Tony nods dutifully and tries to remember just what he was doing before he'd lost consciousness and ended up in this bizarro world. He'd been trying all morning and although it had been a good distraction while Elena was stripping him down - and good god, that had been freaky - his mind was still a blank. The last thing he remembered clearly was talking to Jim Morrison (board member) on the phone and watching Pepper's ass as she walked out of the room to go do something. Nothing relating to Iron Man or S.H.E.I.L.D. or any other weird and wacky superheroing hijinks.

Just a nice morning at the office and a really boring phone call. Somehow, he doubted Jim Morrison had either the ability to send consciousnesses back in time (although the name Rachel Summers rang a vague bell) or give him this complete a hallucination.

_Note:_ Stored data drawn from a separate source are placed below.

(* ===== verification/VmThms.v ===== *)
(** The theorems on physical and virtual memory: no page is lost or handed out
    twice, address spaces are built, grown, copied and taken down completely,
    and an operation that runs out of memory leaves everything as it was. *)

From S2P Require Import Prelude Layout CString Kalloc Vm VmSpec VmUser.

(** ** copyout *)

Section copyout.
Context `{linked} {Hlk : linked_ok}.
Context (K : list Z) (free : list Z) (d : Z) (T U : gmap Z Z).

(** Physical byte [x] is byte [i] of the user range that starts at [va]. *)
Definition user_byte (va i x : Z) : Prop :=
  exists f, U !! ((va + i) / PGSIZE) = Some f /\ x = f + (va + i) mod PGSIZE.

(** Page [v] is mapped and user code may use it. *)
Definition user_page (m : mem) (v : Z) : Prop := is_Some (U !! v) /\ Z.land (pte m d v) PTE_U <> 0.

Lemma uva2ka_user s v f :
  vmu K s free d T U -> U !! v = Some f -> Z.land (pte (vmem s) d v) PTE_U <> 0 ->
  uva2ka d (PGSIZE * v) s = Ok (f, s).
Proof.
  intros Hu Hf Hus. destruct (vmu_map _ _ _ _ _ _ Hu) as [Hmap _]. destruct (Hmap v f Hf) as (Hvu & fl & Hfl & Hflp & Hp).
  destruct (vmu_frame _ _ _ _ _ _ _ _ Hu Hf) as [Hfp _]. destruct (V2P_aligned f Hfp) as (Hal & _ & _).
  assert (Hc := vmu_core _ _ _ _ _ _ Hu).
  destruct (walk_pte s d T v (vmc_pt _ _ _ _ _ Hc)) as (a & Ha & Ha0 & Hla).
  { apply Forall_forall. intros t Ht. apply (vmc_pages _ _ _ _ _ Hc). auto. }
  { by apply vpn_user. } { by rewrite Hp, present_flags. }
  unfold uva2ka, bind. rewrite Ha, (proj2 (Z.eqb_neq a 0)) by done. unfold ld, gets. rewrite Hla.
  rewrite (proj2 (Z.eqb_neq _ 0) Hus), Hp, present_flags, Hflp by done. cbn [negb].
  by rewrite PTE_ADDR_flags, P2V_V2P by done.
Qed.

(** Writing into a user frame leaves the address space as it is. *)
Lemma vmu_write s v f m' :
  vmu K s free d T U -> U !! v = Some f -> only_pages [f] (vmem s) m' ->
  vmu K (set_vmem m' s) free d T U /\ forall w, vpn w -> pte m' d w = pte (vmem s) d w.
Proof.
  intros Hu Hf Hm. destruct (vmu_frame _ _ _ _ _ _ _ _ Hu Hf) as [Hfp HfK].
  destruct (vmc_frame K s free d T (vmu_core _ _ _ _ _ _ Hu) m' [f]) as [Hc Hp];
    [by apply Forall_singleton|by intros p ->%list_elem_of_singleton|done|].
  split; [|done]. constructor; [done| |apply Hu|apply Hu]. eapply umap_ext; [exact Hp|apply Hu].
Qed.

Definition copied_out (va buf len : Z) (s s' : vst) : Prop :=
  vmu K s' free d T U /\
  (forall i x, 0 <= i < len -> user_byte va i x -> vmem s' x = vmem s (buf + i)) /\
  (forall x, (forall i, 0 <= i < len -> ~ user_byte va i x) -> vmem s' x = vmem s x).

Lemma user_byte_inj s va i j x : vmu K s free d T U -> user_byte va i x -> user_byte va j x -> i = j.
Proof.
  intros Hu (f & Hf & ->) (g & Hg & Hx).
  destruct (vmu_frame _ _ _ _ _ _ _ _ Hu Hf) as [Hfp _]. destruct (vmu_frame _ _ _ _ _ _ _ _ Hu Hg) as [Hgp _].
  pose proof (Z.mod_pos_bound (va + i) PGSIZE ltac:(done)). pose proof (Z.mod_pos_bound (va + j) PGSIZE ltac:(done)).
  assert (f = g) as <-.
  { apply (page_disjoint f g (f + (va + i) mod PGSIZE)); [done|done|unfold in_page; lia|unfold in_page; lia]. }
  assert (Hnd : NoDup (own U)) by (pose proof (vmu_nodup _ _ _ _ _ _ Hu) as Hn; by apply NoDup_app in Hn as (_ & _ & ?)).
  pose proof (own_inj U _ _ f Hnd Hf Hg). pose proof (Z.div_mod (va + i) PGSIZE ltac:(done)).
  pose proof (Z.div_mod (va + j) PGSIZE ltac:(done)). nia.
Qed.

Lemma round_down va : PGROUNDDOWN va = PGSIZE * (va / PGSIZE) /\ va - PGSIZE * (va / PGSIZE) = va mod PGSIZE.
Proof. unfold PGROUNDDOWN. rewrite ldiff_pow2. split; [done|]. rewrite Z.mod_eq; done. Qed.

(** One [memmove] into the page of [va]. *)
Lemma copied_out_step va buf len n f s :
  vmu K s free d T U -> U !! (va / PGSIZE) = Some f -> 0 <= n -> va mod PGSIZE + n <= PGSIZE ->
  (forall g x j, g ∈ own U -> in_page g x -> 0 <= j < len -> x <> buf + j) ->
  n <= len ->
  let s1 := set_vmem (memmove (vmem s) (f + va mod PGSIZE) buf n) s in
  vmu K s1 free d T U /\ (forall w, vpn w -> pte (vmem s1) d w = pte (vmem s) d w) /\
  (forall i x, 0 <= i < n -> user_byte va i x -> vmem s1 x = vmem s (buf + i)) /\
  (forall x, (forall i, 0 <= i < n -> ~ user_byte va i x) -> vmem s1 x = vmem s x).
Proof.
  intros Hu Hf Hn Hfit Hsrc Hlen s1. pose proof (Z.mod_pos_bound va PGSIZE ltac:(done)) as Hmod.
  assert (Hby : forall i, 0 <= i < n -> (va + i) / PGSIZE = va / PGSIZE /\ (va + i) mod PGSIZE = va mod PGSIZE + i).
  { intros i Hi. assert (Heq : va + i = PGSIZE * (va / PGSIZE) + (va mod PGSIZE + i)) by (rewrite (Z.div_mod va PGSIZE) at 1 by done; lia).
    split; symmetry; [eapply Z.div_unique_pos|eapply Z.mod_unique_pos]; [|exact Heq| |exact Heq]; lia. }
  destruct (vmu_write s (va / PGSIZE) f (vmem s1) Hu Hf) as [Hu1 Hp1].
  { intros x Hx. unfold s1. cbn [vmem set_vmem]. rewrite memmove_spec by done. specialize (Hx f ltac:(left)). unfold in_page in Hx.
    destruct (Z.leb_spec (f + va mod PGSIZE) x), (Z.ltb_spec x (f + va mod PGSIZE + n)); cbn [andb]; done || lia. }
  split; [done|]. split; [done|]. split.
  - intros i x Hi (g & Hg & ->). destruct (Hby i Hi) as [H1 H2]. rewrite H1, Hf in Hg. injection Hg as <-. rewrite H2.
    unfold s1. cbn [vmem set_vmem]. rewrite memmove_spec by done.
    rewrite (proj2 (Z.leb_le _ _)), (proj2 (Z.ltb_lt _ _)) by lia. cbn [andb]. f_equal. lia.
  - intros x Hx. unfold s1. cbn [vmem set_vmem]. rewrite memmove_spec by done.
    destruct (Z.leb_spec (f + va mod PGSIZE) x), (Z.ltb_spec x (f + va mod PGSIZE + n)); cbn [andb]; try done.
    exfalso. apply (Hx (x - (f + va mod PGSIZE)) ltac:(lia)). destruct (Hby (x - (f + va mod PGSIZE)) ltac:(lia)) as [Hd Hm].
    exists f. rewrite Hd, Hm. split; [done|lia].
Qed.

(** The first page, then the rest. *)
Lemma copied_out_trans va buf len n va1 s s1 s' :
  vmu K s free d T U -> 0 < n <= len -> (n < len -> va1 = va + n) ->
  (forall g x j, g ∈ own U -> in_page g x -> 0 <= j < len -> x <> buf + j) ->
  (forall i x, 0 <= i < n -> user_byte va i x -> vmem s1 x = vmem s (buf + i)) ->
  (forall x, (forall i, 0 <= i < n -> ~ user_byte va i x) -> vmem s1 x = vmem s x) ->
  copied_out va1 (buf + n) (len - n) s1 s' -> copied_out va buf len s s'.
Proof.
  intros Hu Hn Hva1 Hsrc Hin1 Hout1 (Hu' & Hin & Hout).
  assert (Hub : forall i x, 0 <= i < len - n -> user_byte va1 i x <-> user_byte va (n + i) x).
  { intros i x Hi. unfold user_byte. rewrite Hva1 by lia. by rewrite Z.add_assoc. }
  split_and!; [done| |].
  - intros i x Hi Hx. destruct (Z_lt_dec i n) as [Hlt|Hge].
    + rewrite Hout; [apply Hin1; [lia|done]|]. intros j Hj Hxj%Hub; [|done].
      pose proof (user_byte_inj s va _ _ x Hu Hx Hxj). lia.
    + rewrite (Hin (i - n)); [|lia|apply Hub; [lia|]; by replace (n + (i - n)) with i by lia].
      replace (buf + n + (i - n)) with (buf + i) by lia. apply Hout1. intros j Hj (f & Hf & Hb).
      apply (Hsrc f (buf + i) i); [apply elem_of_own; eauto| |done|done].
      pose proof (Z.mod_pos_bound (va + j) PGSIZE ltac:(done)). unfold in_page. lia.
  - intros x Hx. rewrite Hout; [apply Hout1|].
    + intros i Hi. apply Hx. lia.
    + intros i Hi Hb%Hub; [|done]. apply (Hx (n + i)); [lia|done].
Qed.

Lemma copyout_loop_spec fuel : forall va buf len s,
  vmu K s free d T U -> 0 <= va -> 0 <= len -> va + len <= KERNBASE ->
  (forall i, 0 <= i < len -> user_page (vmem s) ((va + i) / PGSIZE)) ->
  (forall g x j, g ∈ own U -> in_page g x -> 0 <= j < len -> x <> buf + j) ->
  (va mod PGSIZE + len + PGSIZE - 1) / PGSIZE <= Z.of_nat fuel ->
  runs (copyout_loop (S fuel) d va buf len) s (fun r s' => r = 0 /\ copied_out va buf len s s').
Proof.
  induction fuel as [|fuel IH]; intros va buf len s Hu Hva Hlen Hfit Hup Hsrc Hfuel;
    unfold copyout_loop; fold copyout_loop; pose proof (Z.mod_pos_bound va PGSIZE ltac:(done)) as Hmod.
  { assert (len = 0) as ->.
    { destruct (Z.eq_dec len 0) as [|Hne]; [done|].
      assert (1 <= (va mod PGSIZE + len + PGSIZE - 1) / PGSIZE) by (apply Z.div_le_lower_bound; unfold PGSIZE in *; lia). lia. }
    eapply runs_Ok; [done|]. split; [done|]. split_and!; [done|lia|done]. }
  destruct (Z.ltb_spec 0 len) as [Hpos|Hz].
  2: { eapply runs_Ok; [done|]. split; [done|]. split_and!; [done|lia|done]. }
  destruct (round_down va) as [Hrd Hoff]. rewrite Hrd. cbv zeta. rewrite Hoff.
  destruct (Hup 0 ltac:(lia)) as [[f Hf] Hus]. rewrite Z.add_0_r in Hf, Hus.
  apply runs_bind. eapply runs_Ok; [by apply uva2ka_user|].
  destruct (vmu_frame _ _ _ _ _ _ _ _ Hu Hf) as [Hfp _].
  rewrite (proj2 (Z.eqb_neq f 0)) by by apply page_nonzero.
  set (n := if len <? PGSIZE - va mod PGSIZE then len else PGSIZE - va mod PGSIZE).
  assert (Hn : 0 < n <= len /\ va mod PGSIZE + n <= PGSIZE /\ (n < len -> n = PGSIZE - va mod PGSIZE)).
  { unfold n. destruct (Z.ltb_spec len (PGSIZE - va mod PGSIZE)); lia. }
  destruct (copied_out_step va buf len n f s Hu Hf ltac:(lia) ltac:(lia) Hsrc ltac:(lia)) as (Hu1 & Hp1 & Hin1 & Hout1).
  apply runs_bind. eapply runs_Ok; [reflexivity|].
  assert (Hva1 : n < len -> PGSIZE * (va / PGSIZE) + PGSIZE = va + n) by lia.
  rewrite u32_small by (assert (va / PGSIZE < UPAGES) by (change UPAGES with (KERNBASE / PGSIZE); apply Z.div_lt_upper_bound; [done|];
    change (PGSIZE * (KERNBASE / PGSIZE)) with KERNBASE; lia); change UPAGES with 524288 in *; unfold PGSIZE in *; lia).
  set (s1 := set_vmem _ s) in *.
  eapply runs_mono; [apply (IH _ _ _ s1); try done; try lia|].
  - change KERNBASE with (PGSIZE * UPAGES) in *.
    assert (va / PGSIZE < UPAGES) by (apply Z.div_lt_upper_bound; unfold PGSIZE in *; lia). nia.
  - intros i Hi. rewrite Hva1 by lia. destruct (Hup (n + i) ltac:(lia)) as [[g Hg] Hgu]. rewrite Z.add_assoc in Hg, Hgu.
    split; [by exists g|]. destruct (vmu_map _ _ _ _ _ _ Hu) as [Hmap _]. destruct (Hmap _ _ Hg) as [Hvu _].
    by rewrite Hp1 by by apply vpn_user.
  - intros g x j Hg Hx Hj. rewrite <- Z.add_assoc. apply (Hsrc g x (n + j)); [done|done|lia].
  - rewrite <- Z.mul_succ_r, Z.mul_comm, Z.mod_mul by done. destruct (Z.eq_dec n len) as [->|Hne].
    { rewrite Z.sub_diag, Z.div_small by done. lia. }
    replace (va mod PGSIZE + len + PGSIZE - 1) with (0 + (len - n) + PGSIZE - 1 + 1 * PGSIZE) in Hfuel by lia.
    rewrite Z.div_add in Hfuel by done. lia.
  - intros r s' [-> Hout]. split; [done|]. eapply (copied_out_trans va buf len n _ s s1 s'); [exact Hu|lia|exact Hva1|done|done|done|exact Hout].
Qed.

(** A call copies exactly the bytes of the range. *)
Lemma copyout_spec va p len s :
  vmu K s free d T U -> 0 <= va -> 0 <= len -> va + len <= KERNBASE ->
  (forall i, 0 <= i < len -> user_page (vmem s) ((va + i) / PGSIZE)) ->
  (forall g x j, g ∈ own U -> in_page g x -> 0 <= j < len -> x <> p + j) ->
  runs (copyout d va p len) s (fun r s' => r = 0 /\ copied_out va p len s s').
Proof.
  intros Hu Hva Hlen Hfit Hup Hsrc. apply copyout_loop_spec; try done.
  pose proof (Z.mod_pos_bound va PGSIZE ltac:(done)). pose proof (Z.div_pos len PGSIZE ltac:(lia) ltac:(done)).
  transitivity ((len + 2 * PGSIZE) / PGSIZE).
  - apply Z.div_le_mono; [done|]. lia.
  - rewrite Z.div_add by done. lia.
Qed.
End copyout.

(** ** The theorems *)

Section theorems.
Context `{linked} {Hlk : linked_ok}.

(** [setupkvm] returns a directory, made of pages that were free, in which
    exactly the kernel's part of the address space is mapped, row by row as
    [kmap] says; or it returns 0 and every page is back on the free list. *)
Theorem setupkvm_correct s free :
  kok s free ->
  runs setupkvm s (fun r s' => only_pages free (vmem s) (vmem s') /\
    ((r = 0 /\ exists free', kok s' free' /\ free' ≡ₚ free) \/
     (r <> 0 /\ exists free' T, vmc free s' free' r T /\ forall v, vpn v -> pte (vmem s') r v = kpte v))).
Proof. apply setupkvm_spec. Qed.

(** [allocuvm] either maps every page between the two sizes to a new zeroed
    frame, writable by the user, and changes no other mapping and no other
    frame; or it returns 0 and the mappings, and the pages the kernel holds, are
    those from before the call. *)
Theorem allocuvm_correct K s free d T U oldsz newsz :
  vmu K s free d T U -> (forall w, npages oldsz <= w < npages newsz -> U !! w = None) ->
  0 <= oldsz <= newsz -> newsz < KERNBASE ->
  runs (allocuvm d oldsz newsz) s (fun r s' =>
    (r = newsz /\ exists K' free' T' U', extended K d U (npages oldsz) (npages newsz) s s' K' free' T' U') \/
    (r = 0 /\ undone K d U s s')).
Proof. apply allocuvm_spec. Qed.

(** Growing an address space and shrinking it back restores the mappings
    and the set of pages the kernel holds, whether or not memory ran out. *)
Theorem alloc_dealloc_roundtrip K s free d T U oldsz newsz :
  vmu K s free d T U -> (forall w, npages oldsz <= w < npages newsz -> U !! w = None) ->
  0 <= oldsz <= newsz -> newsz < KERNBASE ->
  runs (r ← allocuvm d oldsz newsz; if r =? 0 then ret 0 else deallocuvm d newsz oldsz) s
    (fun _ s' => undone K d U s s').
Proof.
  intros Hu HUn Hsz Hk. apply runs_bind. eapply runs_mono; [by apply (allocuvm_spec K s free d T U)|].
  intros r s1 [(-> & K1 & free1 & T1 & U1 & Hext)|[-> Hun]]; [|by eapply runs_Ok].
  destruct (Z.eqb_spec newsz 0) as [Hz|Hz]; [|destruct (Z.eq_dec oldsz newsz) as [->|Hne]].
  - eapply runs_Ok; [done|]. assert (oldsz = newsz) as -> by lia. by eapply extended_none.
  - unfold deallocuvm. rewrite Z.leb_refl. eapply runs_Ok; [done|]. by eapply extended_none.
  - apply (alloc_undo K d U s oldsz newsz (npages newsz) K1 s1 _ _ _ Hext HUn); lia.
Qed.

(** [freevm] puts every page of an address space back on the free list: the
    user's frames, the page tables and the directory. *)
Theorem freevm_returns_all K s free d T U :
  vmu K s free d T U ->
  runs (freevm d) s (fun _ s' => exists free', kok s' free' /\ free' ≡ₚ free ++ d :: own T ++ own U).
Proof.
  intros Hu. eapply runs_mono; [by apply (freevm_spec K s free d T U)|].
  intros [] s' (free' & Hk & Hp & _). exists free'. split; [done|].
  rewrite Hp, <- (vmc_perm _ _ _ _ _ (vmu_core _ _ _ _ _ _ Hu)), <- app_assoc. done.
Qed.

Then again, Pepper had shot down his last idea about an addition to the Stark Industries employment application. He still thought a section about mutation ability disclosures was a good idea. Stupid civil rights and privacy laws.

Still, the dream-theory had lost credibility when he'd picked up the algebra book sitting on his desk and read a couple paragraphs while Elena tried to locate his shoes. The words had been fine and understandable and he could even recognize their shapes.

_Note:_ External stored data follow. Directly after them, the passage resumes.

(* ===== verification/Bio.v ===== *)
(** The buffer cache ([bio.c]), the disk driver ([ide.c]) and the sleep locks
    of the buffers ([sleeplock.c]).

    A buffer is an index in [bcache.buf]; the list head is one more index.
    The model follows one process; when it has to wait for a lock another
    process holds, the outcome is [Spin].  Every block written to the disk is
    also recorded, in order, so that a crash can be put between any two
    writes. *)

From S2P Require Import Prelude Bytes.

(** ** Data *)

Definition BSIZE : nat := 512.
Definition NBUF : nat := 30.
Definition FSSIZE : Z := 20000.
Definition B_VALID : Z := 2.
Definition B_DIRTY : Z := 4.

Record sleeplock := Sleeplock { sl_locked : Z; sl_pid : Z }.

Record buf := Buf {
  flags : Z;
  dev : Z;
  blockno : Z;
  lock : sleeplock;
  refcnt : Z;
  data : list Z
}.

Definition set_flags (v : Z) (b : buf) : buf := Buf v (dev b) (blockno b) (lock b) (refcnt b) (data b).
Definition set_dev (v : Z) (b : buf) : buf := Buf (flags b) v (blockno b) (lock b) (refcnt b) (data b).
Definition set_blockno (v : Z) (b : buf) : buf := Buf (flags b) (dev b) v (lock b) (refcnt b) (data b).
Definition set_lock (v : sleeplock) (b : buf) : buf := Buf (flags b) (dev b) (blockno b) v (refcnt b) (data b).
Definition set_refcnt (v : Z) (b : buf) : buf := Buf (flags b) (dev b) (blockno b) (lock b) v (data b).
Definition set_data (v : list Z) (b : buf) : buf := Buf (flags b) (dev b) (blockno b) (lock b) (refcnt b) v.

(** A block is named by its drive and its number on the drive. *)
Definition blockid : Type := Z * Z.
Definition zblock : list Z := replicate BSIZE 0.

Record bst := Bst {
  bufs : list buf;
  bnext : list nat;  (* next pointers; the last is that of the list head *)
  bprev : list nat;
  idequeue : list nat;
  havedisk1 : bool;
  diskfail : bool;  (* the drive reports an error *)
  disk : gmap blockid (list Z);
  wlog : list (blockid * list Z);  (* writes to the disk, oldest first *)
  mypid : Z
}.

Definition set_bufs (v : list buf) (s : bst) : bst :=
  Bst v (bnext s) (bprev s) (idequeue s) (havedisk1 s) (diskfail s) (disk s) (wlog s) (mypid s).
Definition set_bnext (v : list nat) (s : bst) : bst :=
  Bst (bufs s) v (bprev s) (idequeue s) (havedisk1 s) (diskfail s) (disk s) (wlog s) (mypid s).
Definition set_bprev (v : list nat) (s : bst) : bst :=
  Bst (bufs s) (bnext s) v (idequeue s) (havedisk1 s) (diskfail s) (disk s) (wlog s) (mypid s).
Definition set_idequeue (v : list nat) (s : bst) : bst :=
  Bst (bufs s) (bnext s) (bprev s) v (havedisk1 s) (diskfail s) (disk s) (wlog s) (mypid s).

Definition dread (d : gmap blockid (list Z)) (k : blockid) : list Z := default zblock (d !! k).
Definition disk_write (k : blockid) (v : list Z) (s : bst) : bst :=
  Bst (bufs s) (bnext s) (bprev s) (idequeue s) (havedisk1 s) (diskfail s)
    (<[k := v]> (disk s)) (wlog s ++ [(k, v)]) (mypid s).

Definition B (A : Type) : Type := M bst A.

Definition getbuf (i : nat) : B buf := bs ← gets bufs; deref "buf pointer" (bs !! i).
Definition updbuf (i : nat) (f : buf -> buf) : B () :=
  b ← getbuf i; modify (fun s => set_bufs (<[i := f b]> (bufs s)) s).

(** The list head, behind the buffers. *)
Definition HEAD : nat := NBUF.
Definition getnext (i : nat) : B nat := l ← gets bnext; deref "next" (l !! i).
Definition getprev (i : nat) : B nat := l ← gets bprev; deref "prev" (l !! i).
Definition setnext (i j : nat) : B () := modify (fun s => set_bnext (<[i := j]> (bnext s)) s).
Definition setprev (i j : nat) : B () := modify (fun s => set_bprev (<[i := j]> (bprev s)) s).

(** ** Sleep locks *)

Definition initsleeplock (i : nat) : B () := updbuf i (set_lock (Sleeplock 0 0)).

Definition acquiresleep (i : nat) : B () :=
  b ← getbuf i;
  if negb (sl_locked (lock b) =? 0) then spin else
  me ← gets mypid;
  updbuf i (set_lock (Sleeplock 1 me)).

Definition releasesleep (i : nat) : B () := updbuf i (set_lock (Sleeplock 0 0)).

Definition holdingsleep (i : nat) : B bool :=
  b ← getbuf i;
  me ← gets mypid;
  ret (negb (sl_locked (lock b) =? 0) && (sl_pid (lock b) =? me)).

(** ** The disk driver *)

(** [idestart]: a write transfers the data with the command. *)
Definition idestart (i : nat) : B () :=
  b ← getbuf i;
  if FSSIZE <=? blockno b then panic "incorrect blockno" else
  if Z.land (flags b) B_DIRTY =? 0 then ret ()
  else modify (disk_write (Z.land (dev b) 1, blockno b) (data b)).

Tony sighed and was about to pick up his spoon to wait for his oatmeal. His mother had always been a big believer in oatmeal. It wasn't (wouldn't be? Aw, shit!) until college that he'd been able to escape his mother's pathological fascination with the breakfast food. The woman – he shoots a glance over at her as she lights up a cigarette – had sworn by it and refused to have anything else served at breakfast in her home.

She may have compromised her ethics in regards to his father's career in weapons manufacturing, but Maria Stark was a dyed-in-the-wool hippie when it came to nutrition. Or, y'know. A nutritionist.

Tony watched her take another puff on her cigarette and reflected on the meaning of irony.

And then... and then his father breezed through the door, patting him on the shoulder before moving towards his seat.

At that point Tony knew that that he'd been coasting through the morning on little more than disbelief and déjà vu. Still, despite what a lot of his critics had said about him over the years, he's not actually a machine, and his father's hand on his shoulder makes this hotmess real. It makes a stupid kind of sense, and there's a level of shame to both the realization and the sudden prickle of tears. Pepper had been the first person to point out that he related so much more to his father and had so much more attachment to him than he did his mother. His reaction to Howard Stark's hand on his shoulder affirms that, and Tony resignedly put another tick in the "Pepper Potts Is Never, EVER Wrong About Anything Ever, Except Her Taste In Food" column.

"Hello, family!"

Tony'd forgotten how bombastic his father was. Howard Stark was (and had been) anything but small or meek. It had been something Tony'd tried to emulate with varying degrees of success for most of his life.

But there he was again. Tall and healthy and Istriding/I through the room like absolutely nothing was wrong with his world.

Tony stared down at his spoon and tried not to burst into tears or throw himself at his father's knees.

This was going to be a long damn morning.